There wouldn't be just one strategy. Democrats and Republicans could each choose a strategy. For example, if Democrats won every vote in the top 145 counties, they would have just over 50% of the vote and could beat the Republicans in the remaining 2997 counties (county populations from 2013). Contrast that with the 489 counties that the Democrats actually won in 2016.
Democrats won Washington, DC by a margin of 86% in 2016. If they won the top 233 counties with five sixths of the vote, they could beat the Republicans winning 100% of the vote in the remaining 2909 counties.
There are some problems with this. This is really 50% of population not 50% of the vote. More urban counties tend to have lower turnout among eligible voters and more people who are too young to vote. In some states, felons can't vote. The data is from 2013. Population is changing, shifting from rural areas to cities.
Another issue is that Democrats wouldn't have been trying to turn out voters in DC because they didn't need them. Similarly, they wouldn't have been trying to turn out voters in New York City, Boston, Chicago, or Los Angeles, because they were already winning those states. Republicans weren't trying to turn out rural voters in Texas, Oklahoma, South Dakota, and Idaho for the same reason.

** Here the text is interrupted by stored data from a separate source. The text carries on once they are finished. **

(* ===== verification/ApiThird.v ===== *)
(** * API gateway: the objects of different users

    Object names start with the name of their owner and a slash. The gateway
    compares that prefix with the token's user before it hands a request to
    the object service.  [api_objects_owned] shows what this protects,
    [api_object_acl_bypass] the request it does not stop, and
    [api_user_status_undefined] a request on which the user handler uses a
    destroyed value. *)
From Stdlib Require Import Ascii String.
From S2P Require Import Prelude Json JsonText JsonEscape JsonKeys RpcNames RateLimit Friend Group Token Auth Atomic MsgService.
From S2P Require Import MsgRpc Models OwnedTable Conversation User ObjectStore Third ImMessage ApiCore ApiGate ApiHandlers ApiMsg.
From S2P Require Import ApiLogic ApiSafe ApiConv.
#[local] Open Scope string_scope.
#[local] Open Scope list_scope.
#[local] Open Scope Z_scope.
#[local] Open Scope api_scope.

(** ** Postconditions *)

(** The final context of every defined run from [c]. *)
Definition ends {A} (P : api_ctx -> Prop) (m : api A) (c : api_ctx) : Prop := forall c' ev x, m c = Some (c', ev, x) -> P c'.

Lemma ends_ret {A} (P : api_ctx -> Prop) (a : A) c : P c -> ends P (ret a) c.
Proof. intros H c' ev x [= <- _ _]. exact H. Qed.

Lemma ends_bind {A B} (P : api_ctx -> Prop) (m : api A) (k : A -> api B) c y :
  m c = Some (c, [], y) -> P c -> (forall a, y = inr a -> ends P (k a) c) -> ends P (api_bind m k) c.
Proof.
  intros Em Hp Hk. destruct y as [r|a]; intros c' ev x Hx.
  - rewrite (bind_reply _ _ _ _ _ _ Em) in Hx. by injection Hx as <- _ _.
  - rewrite (bind_ret _ _ _ _ _ Em) in Hx. by eapply Hk.
Qed.

Lemma ends_keeps {A} (P : api_ctx -> Prop) (m : api A) c : keeps (fun c c' => P c -> P c') m -> P c -> ends P m c.
Proof. intros H Hp c' ev x Hx. by eapply H. Qed.

Section Objects.
Context (E : api_env) (req : http_request).

(** Metadata of [n] as in [c0]. *)
Definition object_same (n : string) (c0 c : api_ctx) : Prop :=
  miku_object_store_get (cx_third c) (Some n) = miku_object_store_get (cx_third c0) (Some n).

Lemma local_third_ends m j out c n : obj_ok (cx_third c) -> Z.of_nat (size (names (slots (cx_third c)))) < MK_OBJ_CAP ->
  req_object_name j <> Some n -> ends (object_same n c) (local_third E m j out) c.
Proof.
  intros O Hr Hn c' ev x Hx. unfold local_third in Hx. rewrite get_bind in Hx.
  match type of Hx with from_option _ _ ?r _ = _ => destruct r as [[s' out']|] eqn:Er end; [|discriminate Hx].
  cbn [from_option fst snd] in Hx. rewrite (bind_ret _ _ c (set_third s' c) tt) in Hx by reflexivity. injection Hx as <- _ _.
  exact (third_rpc_frame (Some m) _ _ _ _ _ s' out' n O Hr Er Hn).
Qed.

Lemma third_rpc_ends m j out c n : obj_ok (cx_third c) -> Z.of_nat (size (names (slots (cx_third c)))) < MK_OBJ_CAP ->
  req_object_name j <> Some n -> ends (object_same n c) (API_THIRD_RPC E m j out) c.
Proof.
  intros O Hr Hn c' ev x Hx. unfold API_THIRD_RPC, api_service_rpc in Hx. rewrite get_bind in Hx.
  match type of Hx with (if ?b then _ else _) _ = _ => destruct b end; [by eapply local_third_ends|].
  destruct (ae_remote _ _ _ _) as [| |t]; [by injection Hx as <- _ _..|].
  destruct (miku_json_parse_str _); by injection Hx as <- _ _.
Qed.

(** A checked name is the caller's name, a slash and some rest. *)
Lemma under_actor_spec a p : under_actor a p = true -> exists rest, str p = (str a ++ str "/" ++ rest)%list.
Proof.
  unfold under_actor, prefixed, starts_with, sdrop. intros [H1%bool_decide_eq_true H2%bool_decide_eq_true]%andb_prop.
  unfold str in H2 at 2. rewrite list_ascii_of_string_of_list_ascii in H2.
  rewrite <- str_length in H2. exists (drop 1 (drop (length (str a)) (str p))).
  rewrite <- (take_drop (length (str a)) (str p)) at 1. rewrite H1. f_equal.
  rewrite <- (take_drop 1 (drop (length (str a)) (str p))) at 1. f_equal. exact H2.
Qed.

(** The checked name belongs to the caller. *)
Lemma third_check_passed m a j c y : third_check m a j c = Some (c, [], y) -> y = inr tt ->
  forall p, obj_path j = Some p -> nonempty p = true -> under_actor a p = true.
Proof.
  intros H -> p Hp Hn. unfold third_check in H. rewrite Hp in H. unfold given in H. rewrite Hn in H. cbn [default id negb] in H.
  rewrite andb_false_r in H. cbn [andb] in H. destruct (under_actor a p); [done|discriminate H].
Qed.

Lemma object_name_nonempty j p : req_object_name j = Some p -> nonempty p = true.
Proof.
  assert (forall s, (if given s then s else None) = Some p -> nonempty p = true) as Hp.
  { intros [s|]; [|done]. cbn. destruct (nonempty s) eqn:Es; [|done]. by intros [= <-]. }
  unfold req_object_name. cbn zeta. generalize (jstr j "name"), (jstr j "key"), (jstr j "objectName"), (jstr j "filePath").
  intros s1 s2 s3 s4. unfold or_null.
  do 3 (match goal with |- context [match ?v with Some _ => _ | None => _ end = _] => destruct v eqn:? end;
        [intros [= ->]; by eapply Hp|]). apply Hp.
Qed.

Lemma third_fields j a : body_obj (2 ^ 27) j ->
  obj_path (put_str j "userID" (Some a)) = obj_path j /\ req_object_name (put_str j "userID" (Some a)) = req_object_name j.
Proof.
  intros B. assert (forall k, k <> "userID" -> jstr (put_str j "userID" (Some a)) k = jstr j k) as H
    by (intros k Hk; rewrite (jstr_put _ _ _ _ _ B) by lia; by rewrite decide_False).
  unfold obj_path, req_object_name, path_keys. cbn [omap list_omap]. rewrite !H by done. done.
Qed.

(** After the checks: [c] is settled and [a] is the caller. *)
Lemma third_tail_ends m a j c n : nonempty a = true -> body_obj (2 ^ 27) j -> obj_path j = req_object_name j ->
  obj_ok (cx_third c) -> Z.of_nat (size (names (slots (cx_third c)))) < MK_OBJ_CAP -> under_actor a n = false ->
  let j' := if nonempty a && negb (streq m "getPrometheus") then put_str j "userID" (Some a) else j in
  ends (object_same n c) (when (nonempty a) (third_check m a j') ;;; out <- API_THIRD_RPC E m j' new_out ;; answer out) c.
Proof.
  intros Hn B Hsame O Hr Hu j'. rewrite Hn. cbn [when].
  assert (obj_path j' = obj_path j /\ req_object_name j' = req_object_name j) as [H1 H2].
  { unfold j'. destruct (nonempty a && _); [by apply third_fields|done]. }
  assert (exists y, third_check m a j' c = Some (c, [], y)) as [y Ey].
  { unfold third_check. generalize (obj_path j') as q. intros q. destruct (one_of _ _ && _); [by eexists|].
    destruct (given q && _); by eexists. }
  apply (ends_bind _ _ _ _ _ Ey); [reflexivity|]. intros [] Hy.
  intros c' ev x [(r & Hx & _)|(c1 & e1 & e2 & out & Hx & Ht & _)]%bind_inv.
  - eapply (third_rpc_ends m j' new_out c n O Hr); [|exact Hx]. rewrite H2. intros Hq.
    pose proof (third_check_passed m a j' c y Ey Hy n) as Hc. rewrite H1, Hsame, Hq in Hc.
    rewrite Hc in Hu; [discriminate|done|by eapply object_name_nonempty].
  - injection Ht as <- _ _. eapply (third_rpc_ends m j' new_out c n O Hr); [|exact Hx]. rewrite H2. intros Hq.
    pose proof (third_check_passed m a j' c y Ey Hy n) as Hc. rewrite H1, Hsame, Hq in Hc.
    rewrite Hc in Hu; [discriminate|done|by eapply object_name_nonempty].
Qed.

Lemma third_handler_ends c a n : nonempty a = true -> a = actor_of (auth_of E c req) -> public_path (rq_path req) = false ->
  body_obj (2 ^ 27) (parse_body req) -> obj_path (parse_body req) = req_object_name (parse_body req) ->
  obj_ok (cx_third c) -> Z.of_nat (size (names (slots (cx_third c)))) < MK_OBJ_CAP -> under_actor a n = false ->
  ends (object_same n c) (handle_third E req) c.
Proof.
  intros Hn Ea Hp B Hsame O Hr Hu. unfold handle_third. generalize (api_rpc_method req "getUploadToken") as m. intros m. cbn zeta.
  destruct (admit_spec E req c) as (y & Ey & Hy). intros c' ev x Hx.
  destruct Hy as [(r & -> & _)|[-> [Hy|Hy]]]; [|congruence|].
  { rewrite (bind_reply _ _ _ _ _ _ Ey) in Hx. by injection Hx as <- _ _. }
  rewrite (bind_ret _ _ _ _ _ Ey) in Hx. clear Ey. pose proof (counted_settled E req c) as S.
  change (object_same n (counted E req c) c'). set (d := counted E req c) in *. revert c' ev x Hx.
  change (ends (object_same n d) ((if streq m "getPrometheus" then require_admin E req else ret tt) ;;;
    (if one_of m ["searchLogs"; "deleteLogs"; "uploadLogs"] then require_admin E req else ret tt) ;;;
    actor <- req_actor E req ;;
    when (nonempty actor) (third_check m actor (if nonempty actor && negb (streq m "getPrometheus")
       then put_str (parse_body req) "userID" (Some actor) else parse_body req)) ;;;
    out <- API_THIRD_RPC E m (if nonempty actor && negb (streq m "getPrometheus")
       then put_str (parse_body req) "userID" (Some actor) else parse_body req) new_out ;; answer out) d).
  assert (forall b : bool, exists y, (if b then require_admin E req else ret tt) d = Some (d, [], y)) as Hadm
    by (intros []; [exact (still_admin E req d S)|by eexists]).
  destruct (Hadm (streq m "getPrometheus")) as [y1 E1]. apply (ends_bind _ _ _ _ _ E1); [reflexivity|]. intros _ _.
  match goal with |- ends _ (api_bind (if ?b then _ else _) _) _ => destruct (Hadm b) as [y2 E2] end.
  apply (ends_bind _ _ _ _ _ E2); [reflexivity|]. intros _ _.
  pose proof (actor_eq E req d S Hy) as E3. change (actor_of (cx_auth d)) with (actor_of (auth_of E c req)) in E3.
  rewrite <- Ea in E3. apply (ends_bind _ _ _ _ _ E3); [reflexivity|]. intros a' [= <-].
  exact (third_tail_ends m a (parse_body req) d n Hn B Hsame O Hr Hu).
Qed.
End Objects.

(** ** Theorem *)

(** C6: a request to the object routes changes no object outside the caller's
    own name prefix, provided the gateway's check and the object service read
    the same name from the body, and the store has a free slot. *)
Theorem api_objects_owned E req o a c c' ev resp n :
  parse_body req = Some (JObj o) -> tlen (rq_body req) < 2 ^ 27 -> public_path (rq_path req) = false ->
  actor_of (auth_of E c req) = a -> nonempty a = true ->
  obj_path (parse_body req) = req_object_name (parse_body req) ->
  obj_ok (cx_third c) -> Z.of_nat (size (names (slots (cx_third c)))) < MK_OBJ_CAP ->
  api_run (route_handler E RThird req) c = Some (c', ev, resp) ->
  (forall rest, str n <> (str a ++ str "/" ++ rest)%list) ->
  object_same n c c'.
Proof.
  intros Hb Hl Hp Ea Hn Hsame O Hr Hrun Hother.
  assert (under_actor a n = false) as Hu.
  { destruct (under_actor a n) eqn:Hx; [|reflexivity]. destruct (under_actor_spec a n Hx) as [rest Hq]. by destruct (Hother rest). }
  enough (ends (object_same n c) (handle_third E req) c) as H.
  { unfold api_run in Hrun. cbn [route_handler] in Hrun.
    destruct (handle_third E req c) as [[[c1 e1] x]|] eqn:Em; [|discriminate Hrun]. apply H in Em. by destruct x; simplify_eq. }
  apply (third_handler_ends E req c a n Hn); [by symmetry|exact Hp| |exact Hsame|exact O|exact Hr|exact Hu].
  destruct (parse_body_obj req o Hb Hl) as (o' & E1 & Ho & Hc). exists o'. split_and!; [exact E1|exact Ho|lia].
Qed.

(** ** Examples *)

Definition ex_meta (name owner : string) : miku_object_meta := ObjectMeta name owner "image/png" "" 10 0 0 0.

(** A gateway that stores an object of Bob. *)
Definition ex_store : miku_object_store :=
  default miku_object_store_create (obj_step miku_object_store_create (JUpsert 500 (ex_meta "bob/photo" "bob"))).
Definition ex_objects : api_ctx := set_third ex_store ex_start.

Definition ex_upload : http_request :=
  ex_request "/object/initiate_multipart_upload" (ex_token "alice" 1) (literal "{'name':'alice/photo'}").

Lemma ex_store_ok : obj_ok ex_store.
Proof.
  destruct (obj_step_ok miku_object_store_create (JUpsert 500 (ex_meta "bob/photo" "bob")) obj_create_ok) as (s & Es & O & _).
  unfold ex_store. rewrite Es. exact O.
Qed.

Lemma api_objects_owned_witness :
  let '(c', _, resp) := ex_serve 2000 RThird ex_upload ex_objects in
  rs_status resp = 200 /\ miku_object_store_get (cx_third c') (Some "alice/photo") <> None /\ object_same "bob/photo" ex_objects c'.
Proof.
  destruct (ex_serve 2000 RThird ex_upload ex_objects) as [[c' ev] resp] eqn:Es.
  assert (api_run (route_handler (ex_env 2000) RThird ex_upload) ex_objects = Some (c', ev, resp)) as Er.
  { revert Es. unfold ex_serve. destruct (api_run (route_handler (ex_env 2000) RThird ex_upload) ex_objects) as [x|] eqn:Ex.
    - cbn [default id]. intros H. exact (f_equal Some H).
    - exfalso. revert Ex. vm_compute. discriminate. }
  assert ((rs_status (ex_serve 2000 RThird ex_upload ex_objects).2 =? 200) &&
          bool_decide (is_Some (miku_object_store_get (cx_third (ex_serve 2000 RThird ex_upload ex_objects).1.1) (Some "alice/photo"))) = true)
    as H by (vm_compute; reflexivity).
  rewrite Es in H. cbn [fst snd] in H. apply andb_prop in H as [H1%Z.eqb_eq H2%bool_decide_eq_true].
  split_and!; [exact H1|by destruct H2 as [? ->]|].
  refine (api_objects_owned (ex_env 2000) ex_upload _ "alice" ex_objects c' ev resp "bob/photo" _ _ _ _ _ _ _ _ Er _).
  - vm_compute. reflexivity.
  - vm_compute. reflexivity.
  - vm_compute. reflexivity.
  - vm_compute. reflexivity.
  - reflexivity.
  - vm_compute. reflexivity.
  - exact ex_store_ok.
  - vm_compute. reflexivity.
  - intros rest H. discriminate H.
Defined.

(** The check reads [filePath] before [objectName], the object service reads
    them in the other order: with both in the body, Alice deletes the object
    of Bob. *)
Theorem api_object_acl_bypass :
  let req := ex_request "/third/delete_object" (ex_token "alice" 1) (literal "{'filePath':'alice/x','objectName':'bob/photo'}") in
  let '(c', _, resp) := ex_serve 2000 RThird req ex_objects in
  rs_status resp = 200 /\
  option_map om_owner (miku_object_store_get (cx_third ex_objects) (Some "bob/photo")) = Some "bob" /\
  miku_object_store_get (cx_third c') (Some "bob/photo") = None.
Proof. vm_compute. split_and!; reflexivity. Qed.

(** The handler destroys its answer and then writes to it when a user asks for
    the status of someone who is not visible to them. *)
Theorem api_user_status_undefined :
  api_run (route_handler (ex_env 2000) RUser
    (ex_request "/user/get_user_status" (ex_token "alice" 1) (literal "{'userID':'bob'}"))) ex_start = None.
Proof. vm_compute. reflexivity. Qed.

It's not clear where candidates would spend their time with a national popular vote. Even with the electoral college vote, where the tactics are simpler, Donald Trump won in Pennsylvania, Michigan, and Wisconsin. But traditionally, they would have been competing in New Hampshire, Virginia, Colorado, New Mexico, and Nevada--states they lost this time. Different candidates may pick different strategies, as they appeal to different voters.
Of course, in a popular vote election, Hillary Clinton might have spent more time in Michigan, Wisconsin, and Minnesota. She'd have been trying to run up the vote in those states. Or she might have tried to boost turnout in Massachusetts, New York, and California. Potentially, either plan could work.
Should candidates try to motivate their base? For Democrats, that would be urban voters. For Republicans, more rural areas. But there are Republicans even in urban areas and Democrats in rural areas.
Should candidates try to appeal to undecided voters? They would be located mostly in suburbs. But they're a double-edged sword. Maybe you convince them to vote for you. Maybe you chase them to your opponent.
Currently Democrats' concentration in cities hurts them, wasting votes in the District of Columbia as well as New York and California. With a national popular vote, it would be an advantage. Republicans would have to go farther to reach their voters while Democrats could concentrate on cities. Perhaps Republicans might develop an urban/suburban strategy to replace their rural/suburban strategy.